Le plus heureux souvenir de ce temps, c’était les dimanches quand la famille allait aux vues à Caribou voir Elvis ou King Kong. Quel changement avec Rivière-Bleue! Les gens venaient de partout : du Témiscouata, du Kamouraska. Au N.-B. il y avait des gens du coin au travail, mais au Maine, à part le propriétaire et parfois son fils (et alors ceux-ci conduisaient le camion) aucun Américain était avec eux dans les champs.

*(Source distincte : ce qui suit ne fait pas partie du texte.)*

(* ===== verification/Memory.v ===== *)
(** * Memory

    Byte buffers: bounded reads and writes at an offset, little-endian integers,
    and the loop that changes the bytes of a region in place.  The formats that
    the program reads and writes (TxConfig, SogouDecoder) are modelled on them. *)
From stdpp Require Import prelude.
From Stdlib Require Import ZArith Lia.
From S2P Require Import Prelude.

(** ** Memory *)

Definition peeks (buf : list Z) (off n : Z) : outcome (list Z) :=
  if (0 <=? off) && (off + n <=? Z.of_nat (List.length buf))
  then Ok (take (Z.to_nat n) (drop (Z.to_nat off) buf))
  else Fault OutOfRange.

Definition pokes (buf : list Z) (off : Z) (bs : list Z) : outcome (list Z) :=
  if (0 <=? off) && (off + Z.of_nat (List.length bs) <=? Z.of_nat (List.length buf))
  then Ok (take (Z.to_nat off) buf ++ bs ++ drop (Z.to_nat off + List.length bs) buf)
  else Fault OutOfRange.

(** [for (j = 0; j < n; j++) p[j] = f(j, p[j])] with [p] at offset [off]. *)
Definition modify_loop (f : Z -> Z -> outcome Z) (buf : list Z) (off n : Z) : outcome (list Z) :=
  for_each (fun buf j => b ← vec_at buf (off + j); b' ← f j b; pokes buf (off + j) [b']) buf (seqZ 0 n).

(** Little-endian integers. *)
Fixpoint le_bytes (k : nat) (z : Z) : list Z :=
  match k with
  | O => []
  | S k => z mod 256 :: le_bytes k (z / 256)
  end.

Fixpoint le_value (bs : list Z) : Z :=
  match bs with
  | [] => 0
  | b :: bs => b + 256 * le_value bs
  end.

Definition peek16 (buf : list Z) (off : Z) : outcome Z := bs ← peeks buf off 2; Ok (le_value bs).
Definition peek32 (buf : list Z) (off : Z) : outcome Z := bs ← peeks buf off 4; Ok (le_value bs).
Definition poke16 (buf : list Z) (off z : Z) : outcome (list Z) := pokes buf off (le_bytes 2 z).
Definition poke32 (buf : list Z) (off z : Z) : outcome (list Z) := pokes buf off (le_bytes 4 z).

(** ** Memory lemmas *)

Lemma le_bytes_length k z : List.length (le_bytes k z) = k.
Proof. revert z. induction k as [|k IH]; intros z; simpl; [done|]. by rewrite IH. Qed.

Lemma le_value_bytes k z : 0 <= z < 256 ^ Z.of_nat k -> le_value (le_bytes k z) = z.
Proof.
  revert z. induction k as [|k IH]; intros z Hz; [simpl in *; lia|].
  rewrite Nat2Z.inj_succ, Z.pow_succ_r in Hz by lia. cbn [le_bytes le_value].
  rewrite IH by (split; [lia_div|apply Z.div_lt_upper_bound; lia]). lia_div.
Qed.

Lemma peeks_mid pre mid post off n :
  off = Z.of_nat (List.length pre) -> n = Z.of_nat (List.length mid) ->
  peeks (pre ++ mid ++ post) off n = Ok mid.
Proof.
  intros -> ->. unfold peeks. rewrite !length_app.
  destruct (Z.leb_spec 0 (Z.of_nat (List.length pre))); [|lia].
  destruct (Z.leb_spec (Z.of_nat (List.length pre) + Z.of_nat (List.length mid))
    (Z.of_nat (List.length pre + (List.length mid + List.length post)))); [|lia].
  simpl. by rewrite !Nat2Z.id, drop_app_length, take_app_length.
Qed.

Lemma pokes_mid pre mid post off bs :
  off = Z.of_nat (List.length pre) -> List.length bs = List.length mid ->
  pokes (pre ++ mid ++ post) off bs = Ok (pre ++ bs ++ post).
Proof.
  intros -> Hl. unfold pokes. rewrite !length_app, Hl.
  destruct (Z.leb_spec 0 (Z.of_nat (List.length pre))); [|lia].
  destruct (Z.leb_spec (Z.of_nat (List.length pre) + Z.of_nat (List.length mid))
    (Z.of_nat (List.length pre + (List.length mid + List.length post)))); [|lia].
  simpl. by rewrite Nat2Z.id, take_app_length, <- drop_drop, drop_app_length, drop_app_length.
Qed.

Lemma peek16_mid pre z post off :
  off = Z.of_nat (List.length pre) -> 0 <= z < 2 ^ 16 -> peek16 (pre ++ le_bytes 2 z ++ post) off = Ok z.
Proof.
  intros Ho Hz. unfold peek16. rewrite (peeks_mid pre (le_bytes 2 z)) by (done || by rewrite le_bytes_length).
  cbn [mbind outcome_bind]. by rewrite (le_value_bytes 2).
Qed.

Lemma peek32_mid pre z post off :
  off = Z.of_nat (List.length pre) -> 0 <= z < 2 ^ 32 -> peek32 (pre ++ le_bytes 4 z ++ post) off = Ok z.
Proof.
  intros Ho Hz. unfold peek32. rewrite (peeks_mid pre (le_bytes 4 z)) by (done || by rewrite le_bytes_length).
  cbn [mbind outcome_bind]. by rewrite (le_value_bytes 4).
Qed.

(** The accesses at a place of a buffer given by what is in front of it. *)
Section at_place.

Context (buf pre mid post : list Z) (off : Z).
Context (Hbuf : buf = pre ++ mid ++ post) (Hoff : off = Z.of_nat (List.length pre)).

Lemma pokes_at bs : List.length bs = List.length mid -> pokes buf off bs = Ok (pre ++ bs ++ post).
Proof using Hbuf Hoff. subst buf. by apply pokes_mid. Qed.

Lemma peeks_at n : n = Z.of_nat (List.length mid) -> peeks buf off n = Ok mid.
Proof using Hbuf Hoff. subst buf. by apply peeks_mid. Qed.

End at_place.

Lemma peek16_at z buf pre post off :
  buf = pre ++ le_bytes 2 z ++ post -> off = Z.of_nat (List.length pre) -> 0 <= z < 2 ^ 16 -> peek16 buf off = Ok z.
Proof. intros ->. apply peek16_mid. Qed.

Lemma peek32_at z buf pre post off :
  buf = pre ++ le_bytes 4 z ++ post -> off = Z.of_nat (List.length pre) -> 0 <= z < 2 ^ 32 -> peek32 buf off = Ok z.
Proof. intros ->. apply peek32_mid. Qed.

(** The loop computes the image of the region. *)
Lemma modify_loop_mid f g pre mid post off n :
  off = Z.of_nat (List.length pre) -> n = Z.of_nat (List.length mid) ->
  (forall j b, mid !! j = Some b -> f (Z.of_nat j) b = Ok (g j b)) ->
  modify_loop f (pre ++ mid ++ post) off n = Ok (pre ++ imap g mid ++ post).
Proof.
  intros Ho Hn Hf. unfold modify_loop.
  destruct (for_range_ind (fun i buf => buf =
      pre ++ imap g (take (Z.to_nat i) mid) ++ drop (Z.to_nat i) mid ++ post)
    (fun buf j => b ← vec_at buf (off + j); b' ← f j b; pokes buf (off + j) [b']) (pre ++ mid ++ post) n)
    as (s' & -> & ->).
  - lia.
  - done.
  - intros i buf Hi ->.
    destruct (lookup_lt_is_Some_2 mid (Z.to_nat i)) as [b Hb]; [lia|].
    rewrite (drop_S mid b (Z.to_nat i) Hb). rewrite <- app_comm_cons, app_assoc.
    assert (Hlen : off + i = Z.of_nat (List.length (pre ++ imap g (take (Z.to_nat i) mid))))
      by (rewrite length_app, length_imap, length_take; lia).
    rewrite Hlen, (vec_at_nat _ _ b) by (by apply list_lookup_middle). cbn [mbind outcome_bind].
    specialize (Hf _ _ Hb). rewrite Z2Nat.id in Hf by lia. rewrite Hf. cbn [mbind outcome_bind].
    rewrite (pokes_mid _ [b] (drop (S (Z.to_nat i)) mid ++ post) _ [g (Z.to_nat i) b]) by done.
    eexists. split; [done|]. rewrite Z2Nat.inj_add by lia. simpl Z.to_nat at 2. rewrite Nat.add_1_r.
    rewrite (take_S_r mid (Z.to_nat i) b) by done. rewrite imap_app, <- !app_assoc. simpl.
    rewrite length_take, Nat.add_0_r, Nat.min_l by lia. done.
  - f_equal. rewrite take_ge, drop_ge by lia. done.
Qed.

« Lorsque j’ai eu 15 ans, dit Marcella, nous sommes partis aux tomates en Ontario. Dès la fin des classes. C’était le désherbage en arrivant, puis les concombres, les fruits, les noix, le tabac et, pour finir, les tomates et ceci jusqu’à fin octobre. Là, pour l’école c’était plus difficile. Monsieur le curé ne manquait pas de le signaler à nos parents. D’un autre côté, en anglais, on avait toute une avance ! Surtout, on a appris à se débrouiller, à foncer et cela n’a pas de prix. De plus, en Ontario, on était déclaré et donc on pouvait recevoir du chômage au retour.
Et c’était beaucoup plus facile que les patates, car il faisait chaud ! Les patates, souvent, le matin, elles étaient froides ; il y avait de la gelée dans les champs et les maisons aussi étaient froides. Et puis on était plus vieilles, on retrouvait des amis à chaque saison. Beaucoup de la région y venaient en famille : les Bonenfant, les Plourde, les Laliberté, les Saint-Pierre… Les Québécois étaient recherchés, des »travaillants fous » : c’était notre réputation.»
A 18 ans Marcella a arrêté, s’est mariée, a eu des enfants et, est retournée aux tomates avec les siens. Les frères, les sœurs ont fait de même. Trois générations à la cueillette. Une affaire de famille ! Jusque dans les années ’90, car alors le gouvernement se mit à donner 25 000$ aux employeurs pour faire venir des étrangers. Du coup les Québécois étaient moins intéressants.
Merci à Émelie, Gérard, Ginette et Marcella. Je suis heureuse d’avoir pu jaser avec vous.